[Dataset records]
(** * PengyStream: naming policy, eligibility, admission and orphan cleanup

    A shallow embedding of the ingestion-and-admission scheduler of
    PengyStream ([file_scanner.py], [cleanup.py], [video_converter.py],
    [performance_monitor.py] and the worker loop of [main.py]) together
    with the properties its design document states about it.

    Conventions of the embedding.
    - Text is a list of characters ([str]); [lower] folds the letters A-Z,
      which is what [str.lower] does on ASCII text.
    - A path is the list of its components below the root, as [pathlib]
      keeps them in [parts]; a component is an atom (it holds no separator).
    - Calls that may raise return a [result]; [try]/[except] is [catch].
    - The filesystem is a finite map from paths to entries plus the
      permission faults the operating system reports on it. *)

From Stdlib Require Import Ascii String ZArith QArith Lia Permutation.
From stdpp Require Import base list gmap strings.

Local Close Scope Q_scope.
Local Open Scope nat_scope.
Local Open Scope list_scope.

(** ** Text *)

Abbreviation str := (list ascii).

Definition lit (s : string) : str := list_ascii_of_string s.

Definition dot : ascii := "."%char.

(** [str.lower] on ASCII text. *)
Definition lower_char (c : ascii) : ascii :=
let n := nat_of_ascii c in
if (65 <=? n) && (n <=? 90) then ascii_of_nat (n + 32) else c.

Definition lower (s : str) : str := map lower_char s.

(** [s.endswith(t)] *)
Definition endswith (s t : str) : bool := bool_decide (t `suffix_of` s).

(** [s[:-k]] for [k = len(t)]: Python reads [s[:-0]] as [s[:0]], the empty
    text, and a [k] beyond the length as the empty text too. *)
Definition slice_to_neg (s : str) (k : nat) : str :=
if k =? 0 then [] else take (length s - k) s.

## TASK GOAL:
Extract exactly and only the lines above from the line containing "[performance_monitor.py] and the" through the line containing "keeps them in", both end lines included.

## WRITTEN ANSWER:
    [performance_monitor.py] and the worker loop of [main.py]) together
    with the properties its design document states about it.

    Conventions of the embedding.
    - Text is a list of characters ([str]); [lower] folds the letters A-Z,
      which is what [str.lower] does on ASCII text.
    - A path is the list of its components below the root, as [pathlib]
      keeps them in [parts]; a component is an atom (it holds no separator).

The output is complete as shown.